In Picinali’s contribution to the symposium he focuses on one specific idea relating to this discussion of moral encroachment. He argues that moral encroachment views can explain how some stereotyping may be epistemically acceptable, taking this to undermine the claim that my approach is preferable. Picinali applies a formal framework, initially proposed to model pragmatic encroachment views, to argue that

[T]here will be situations in which the false negative has such a high moral cost that the threshold for outright belief (and, hence, for knowledge) will be relatively low; sufficiently low to be satisfied by stereotyping. In the medical example in which a false negative (missed diagnosis) leads to a quick death and a false positive (false diagnosis) leads to some health benefits and mild side effects, the doctor may well be morally warranted to follow a stereotype linking members of a group to which the patient belongs with the medical condition at issue (more strongly than non-members). (Picinali this issue, 51-52)
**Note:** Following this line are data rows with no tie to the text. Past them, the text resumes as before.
Lemma lowerAliases_lower (a : slice) : Forall isLower (elems (lowerAliases a)).
Proof.
  rewrite elems_lowerAliases. apply Forall_forall. intros s Hs.
  apply list_elem_of_fmap in Hs as (x & -> & _). apply isLower_ToLower.
Qed.

(** C5: every key of the map [mappings()] returns is lower-case, equal to
    its own lower-cased form, and so is every alias of every entry of it.
    This rests on one property of the lower-casing function, which Go's
    [strings.ToLower] has: applied twice it gives what it gives applied
    once. *)
Theorem resolved_lower_case E tr p' m k w :
  execution E processStart tr p' →
  (mappings, Returns (MappingsValue m)) ∈ tr →
  m !! k = Some w →
  isLower k ∧ Forall isLower (elems (Aliases w)).
Proof.
  intros Hex Hin Hw.
  destruct (execution_mappings E tr p' m Hex Hin)
    as (conf & err & om & oa & _ & Pm & Pa & ->).
  destruct (resolved_from_raw conf om oa k w Pm Pa Hw) as (k0 & v0 & _ & <- & ->).
  split; [apply isLower_ToLower|apply lowerAliases_lower].
Qed.

Lemma lowerAliases_idem (a : slice) :
  lowerAliases (lowerAliases a) = lowerAliases a.
Proof.
  rewrite (lowerAliases_spec (lowerAliases a)), elems_lowerAliases.
  rewrite (lowerAliases_spec a).
  destruct (elems a) as [|x l]; [done|].
  rewrite !fmap_cons. f_equal. f_equal; [apply ToLower_idem|].
  rewrite <- list_fmap_compose. apply list_fmap_ext.
  intros i y _. apply ToLower_idem.
Qed.

Lemma storedConf_idem v : storedConf (storedConf v) = storedConf v.
Proof.
  unfold storedConf at 1. rewrite storedConf_no_conflict.
  simpl. by rewrite lowerAliases_idem.
Qed.

(** X3: normalizing is idempotent when lower-casing is.  A document whose
    main tier is a map that [mappings()] returned, and which holds nothing
    else, resolves to that same map, and nothing is logged. *)
Theorem normalization_idempotent E tr p' m tr2 p2 :
  execution E processStart tr p' →
  (mappings, Returns (MappingsValue m)) ∈ tr →
  execution (envOf (mainOnly m)) processStart tr2 p2 →
  tr2 ≠ [] →
  errorLog p2 = [] ∧
  ∀ r, (mappings, r) ∈ tr2 → r = Returns (MappingsValue m).
Proof.
  intros Hex Hin Hex2 Hne.
  destruct (execution_mappings E tr p' m Hex Hin)
    as (conf & err & om & oa & _ & Pm & Pa & ->).
  assert (Hfix : ∀ k w, resolved om oa !! k = Some w →
                        TagName_ToLower k = k ∧ storedConf w = w).
  { intros k w Hw.
    destruct (resolved_from_raw conf om oa k w Pm Pa Hw) as (k0 & v0 & _ & <- & ->).
    split; [apply ToLower_idem|apply storedConf_idem]. }
  destruct (execution_fresh _ processStart tr2 p2 eq_refl Hex2 Hne)
    as (out & lg' & (om' & oa' & Hord & Hrun) & -> & Hall).
  rewrite parseMappingsFunc_spec in Hrun. simpl in Hrun, Hord.
  destruct (Hord (mainOnly (resolved om oa)) None eq_refl) as [Pm' Pa'].
  simpl in Pm', Pa'. apply rangeOrder_empty in Pa' as ->.
  destruct (insertAll_fixpoint (resolved om oa) om' Hfix Pm') as [Hmap Hlog].
  injection Hrun as <- <-. simpl. rewrite Hlog. split; [done|].
  intros r Hr. rewrite (Hall mappings r Hr). simpl.
  unfold resolved at 1. simpl. by rewrite Hmap.
Qed.

End Idempotent.

End Resolver.

(** * The examples

    The documents of the examples are ASCII: on them Go's
    [strings.ToLower] is the byte map [strings.ToLowerASCII], which takes
    the place of the lower-casing function here. *)

Lemma lowerByte_idem (c : ascii) :
  strings.lowerByte (strings.lowerByte c) = strings.lowerByte c.
Proof. destruct c as [[] [] [] [] [] [] [] []]; reflexivity. Qed.

Lemma ToLowerASCII_idem (s : string) :
  strings.ToLowerASCII (strings.ToLowerASCII s) = strings.ToLowerASCII s.
Proof.
  induction s as [|c s IH]; simpl; [done|].
  by rewrite lowerByte_idem, IH.
Qed.

Lemma example_normalize : normalize strings.ToLowerASCII exampleDoc = exampleResolved.
Proof. vm_compute. reflexivity. Qed.

Lemma example_NoDup :
  NoDup ((TagName_ToLower strings.ToLowerASCII ∘ fst) <$> map_to_list (Main
      exampleDoc)) ∧
  NoDup ((TagName_ToLower strings.ToLowerASCII ∘ fst) <$> map_to_list
      (Additional exampleDoc)).
Proof. split; apply NoDup_by_compute; vm_compute; reflexivity. Qed.

(** C1 (as amended): for the example document, whatever the iteration
    order, [mappings()] returns the two-entry map in which 'year' is the
    additional tier's entry alone, so its type is none ([""]), not
    integer, with aliases [date, releaseyear], maxLength 4 and a nil
    split, and 'genre' is {aliases [genres], type none, maxLength 0,
    split ["/", ";"]}; [rolesConf()] returns the roles entry as decoded,
    alias [ROLE] in upper case; [artistsConf()] returns the zero value. *)
Theorem example_end_to_end tr p' a r :
  execution strings.ToLowerASCII (envOf exampleDoc) processStart tr p' →
  (a, r) ∈ tr →
  r = Returns (match a with
               | mappings => MappingsValue exampleResolved
               | rolesConf => ConfValue exampleRoles
               | artistsConf => ConfValue zeroTagConf
               end).
Proof.
  intros Hex Hin. destruct example_NoDup as [Hm Ha].
  rewrite (execution_envOf strings.ToLowerASCII exampleDoc tr p' a r Hm Ha Hex Hin).
  rewrite example_normalize. by destruct a.
Qed.

Lemma example_execution :
  execution strings.ToLowerASCII (envOf exampleDoc) processStart exampleTrace
      exampleFinal.
Proof.
  apply (execution_of_run strings.ToLowerASCII (envOf exampleDoc)
           (Returns (exampleResolved, exampleDoc)) [] [mappings; rolesConf; mappings]).
  exists (map_to_list (Main exampleDoc)), (map_to_list (Additional exampleDoc)).
  split.
  - intros c err [= <- <-]. split; by unfold rangeOrder.
  - vm_compute. reflexivity.
Qed.

Lemma example_end_to_end_witness :
  execution strings.ToLowerASCII (envOf exampleDoc) processStart exampleTrace
      exampleFinal ∧
  (rolesConf, Returns (ConfValue exampleRoles)) ∈ exampleTrace ∧
  Returns (ConfValue exampleRoles)
  = Returns (match rolesConf with
             | mappings => MappingsValue exampleResolved
             | rolesConf => ConfValue exampleRoles
             | artistsConf => ConfValue zeroTagConf
             end).
Proof.
  assert (Hin : (rolesConf, Returns (ConfValue exampleRoles)) ∈ exampleTrace)
    by (right; left).
  split; [exact example_execution|]. split; [exact Hin|].
  exact (example_end_to_end exampleTrace exampleFinal rolesConf _
           example_execution Hin).
Defined.

(** C1 (as stated) fails on the code: no execution on the example document
    makes [mappings()] return a 'year' entry of type integer (the
    additional tier's entry, which declares no type, replaces the main
    tier's whole entry), and none makes [rolesConf()] return the alias in
    lower case (the roles entry is returned as decoded). *)
Lemma example_as_stated_fails :
  ¬ (∀ tr p' m,
       execution strings.ToLowerASCII (envOf exampleDoc) processStart tr p' →
       (mappings, Returns (MappingsValue m)) ∈ tr →
       ∃ y g, m !! "year" = Some y ∧ sameConf y claimedYear ∧
              m !! "genre" = Some g ∧ sameConf g exampleGenre)
  ∧ ¬ (∀ tr p' c,
       execution strings.ToLowerASCII (envOf exampleDoc) processStart tr p' →
       (rolesConf, Returns (ConfValue c)) ∈ tr →
       sameConf c claimedRoles).
Proof.
  split.
  - intros Hclaim.
    destruct (Hclaim exampleTrace exampleFinal exampleResolved example_execution)
      as (y & g & Hy & (_ & Hty & _) & _); [left|].
    vm_compute in Hy. injection Hy as <-. discriminate Hty.
  - intros Hclaim.
    destruct (Hclaim exampleTrace exampleFinal exampleRoles example_execution)
      as (Hal & _); [right; left|].
    discriminate Hal.
Qed.

Lemma shouted_execution :
  execution strings.ToLowerASCII (envOf shoutedDoc) processStart shoutedTrace
      shoutedFinal.
Proof.
  apply (execution_of_run strings.ToLowerASCII (envOf shoutedDoc)
           (Returns (∅, shoutedDoc)) [] [rolesConf; artistsConf]).
  exists [], []. split.
  - intros c err [= <- <-]. split; unfold rangeOrder; simpl;
      by rewrite map_to_list_empty.
  - reflexivity.
Qed.

(** C2 (as stated) fails on the code: for a document whose roles and
    artists entries are {aliases [ROLE], type integer, split ["/"]}, both
    accessors return that entry untouched, upper-case alias and split
    beside the type included. *)
Lemma subconfs_as_stated_fail :
  ¬ (∀ E tr p' c,
       execution strings.ToLowerASCII E processStart tr p' →
       (rolesConf, Returns (ConfValue c)) ∈ tr → normalizedConf strings.ToLowerASCII c)
  ∧ ¬ (∀ E tr p' c,
       execution strings.ToLowerASCII E processStart tr p' →
       (artistsConf, Returns (ConfValue c)) ∈ tr → normalizedConf
           strings.ToLowerASCII c).
Proof.
  split; intros Hclaim.
  - destruct (Hclaim (envOf shoutedDoc) shoutedTrace shoutedFinal shoutedConf
                shouted_execution) as [Hlow _]; [left|].
    apply Forall_cons in Hlow as [Hl _]. discriminate Hl.
  - destruct (Hclaim (envOf shoutedDoc) shoutedTrace shoutedFinal shoutedConf
                shouted_execution) as [_ Hconf]; [right; left|].
    apply Hconf. by split.
Qed.

Lemma subconfs_returned_as_decoded_witness :
  execution strings.ToLowerASCII (envOf shoutedDoc) processStart shoutedTrace
      shoutedFinal ∧
  rolesConf ≠ mappings ∧
  (rolesConf, Returns (ConfValue shoutedConf)) ∈ shoutedTrace ∧
  ∃ conf err,
    yaml_Decode (envOf shoutedDoc) (mappingsFile (envOf shoutedDoc))
    = Decoded conf err ∧
    shoutedConf = Roles conf.
Proof.
  assert (Hne : rolesConf ≠ mappings) by discriminate.
  assert (Hin : (rolesConf, Returns (ConfValue shoutedConf)) ∈ shoutedTrace)
    by left.
  split; [exact shouted_execution|]. split; [exact Hne|]. split; [exact Hin|].
  exact (subconfs_returned_as_decoded strings.ToLowerASCII (envOf shoutedDoc)
      shoutedTrace
           shoutedFinal rolesConf shoutedConf shouted_execution Hne Hin).
Defined.

(** C3 (as stated) fails on the code.  When the resource cannot be opened
    the pipeline logs the error and still runs the decoder on the nil
    file: if the decoder panics every accessor call panics,
        and if it
    returns an error a second error is logged.  When the decoder returns
    an error after filling part of the struct, the mapping is not empty. *)
Lemma load_failure_as_stated_fails :
  (loadFails envMissingPanics ∧ ¬ degradesToEmpty strings.ToLowerASCII
      envMissingPanics) ∧
  (loadFails envMissingError ∧ ¬ degradesToEmpty strings.ToLowerASCII envMissingError) ∧
  (loadFails envTypeError ∧ ¬ degradesToEmpty strings.ToLowerASCII envTypeError).
Proof.
  split; [|split].
  - split; [left; by eexists|]. intros Hclaim.
    destruct (Hclaim _ _ (canonical_execution strings.ToLowerASCII
        envMissingPanics mappings []))
      as [Hall _]; [done|].
    specialize (Hall mappings Panics). discriminate Hall. left.
  - split; [left; by eexists|]. intros Hclaim.
    destruct (Hclaim _ _ (canonical_execution strings.ToLowerASCII
        envMissingError mappings []))
      as [_ Hlen]; [done|].
    vm_compute in Hlen. discriminate Hlen.
  - split; [right; by eexists _, _|]. intros Hclaim.
    destruct (Hclaim _ _ (canonical_execution strings.ToLowerASCII envTypeError
        mappings []))
      as [Hall _]; [done|].
    pose (year := fun r : outcome value =>
            match r with
            | Returns (MappingsValue m) => m !! "year"
            | _ => None
            end).
    assert (Hyear : year (projectOutcome mappings (canonicalRun
        strings.ToLowerASCII envTypeError).1)
                    = year (Returns (emptyValue mappings))).
    { f_equal. apply Hall. left. }
    vm_compute in Hyear. discriminate Hyear.
Qed.

Lemma decode_failure_degrades_witness :
  FS_Open envSyntaxError "mappings.yaml" = Opened "main: [" ∧
  yaml_Decode envSyntaxError (Some "main: [")
  = Decoded zeroMappingsConf (Some "did not find expected node content") ∧
  execution strings.ToLowerASCII envSyntaxError processStart
    (canonicalTrace strings.ToLowerASCII envSyntaxError [mappings; rolesConf;
        artistsConf; mappings])
    (canonicalFinal strings.ToLowerASCII envSyntaxError) ∧
  canonicalTrace strings.ToLowerASCII envSyntaxError [mappings; rolesConf;
      artistsConf; mappings] ≠ [] ∧
  ((∀ a r,
      (a, r) ∈ canonicalTrace strings.ToLowerASCII envSyntaxError
                 [mappings; rolesConf; artistsConf; mappings] →
      r = Returns (emptyValue a)) ∧
   errorLog (canonicalFinal strings.ToLowerASCII envSyntaxError)
   = [ErrorDecoding "did not find expected node content"]).
Proof.
  assert (Hne : canonicalTrace strings.ToLowerASCII envSyntaxError
                  [mappings; rolesConf; artistsConf; mappings] ≠ [])
    by discriminate.
  split; [reflexivity|]. split; [reflexivity|].
  split; [apply canonical_execution|]. split; [exact Hne|].
  exact (proj2 (decode_failure_degrades strings.ToLowerASCII envSyntaxError "main: ["
                  zeroMappingsConf "did not find expected node content"
                  _ _ eq_refl eq_refl
                  (canonical_execution strings.ToLowerASCII envSyntaxError mappings
                     [rolesConf; artistsConf; mappings]) Hne) eq_refl).
Defined.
This is not the place to dig into the details of the framework Picinali proposes. It may be possible to develop a formal model that assigns a value to different outcomes (e.g. correct diagnosis, incorrect diagnosis), reflecting the morality of the outcomes, and sets a probability threshold that determines when it is justified to act as if a proposition, i.e. a stereotype, is true. It may be that at times the values are set such that one could be said to be justified in acting as if the stereotype is true, given, for instance, the strong moral demand to achieve an outcome that this would facilitate. However, the development of this model would only get us so far in understanding the costs and benefits of stereotyping, and how we can do our best in relation to stereotyping. What my approach suggests is that acting as if a stereotype is true can at the same time bring benefits and very significant costs. Adopting a fine-grained approach to understanding stereotyping, like the one proposed in HSDU, allows us to focus on both the costs and the benefits, recognising this complexity. Ideally, it would enable people to reflect on their practices, to harness the benefits while avoiding at least some of the costs of stereotyping. A formal model that simply delivers a result that either people are or are not warranted to act as if a stereotype is true would obscure the complexity of the situation, which, I argue, needs to be faced head on.

Acknowledgments

I’m very grateful to Marina Trakas for organising this symposium and to all the contributors for their thoughtful comments on my book.

Notes

[1] If this option is taken, it will be important to think carefully about what is taken to be definition-like. For example, we would want to leave room for certain social attitudes that some people take to be definitional or definition-like to be stereotypes. For example, some people might think that women are by definition nurturing, but it does not seem that their viewing this attitude as definitional excludes it from being a stereotype. Consequently, it seems we should not like to say that what counts as a definition or definition-like is down to the beholder.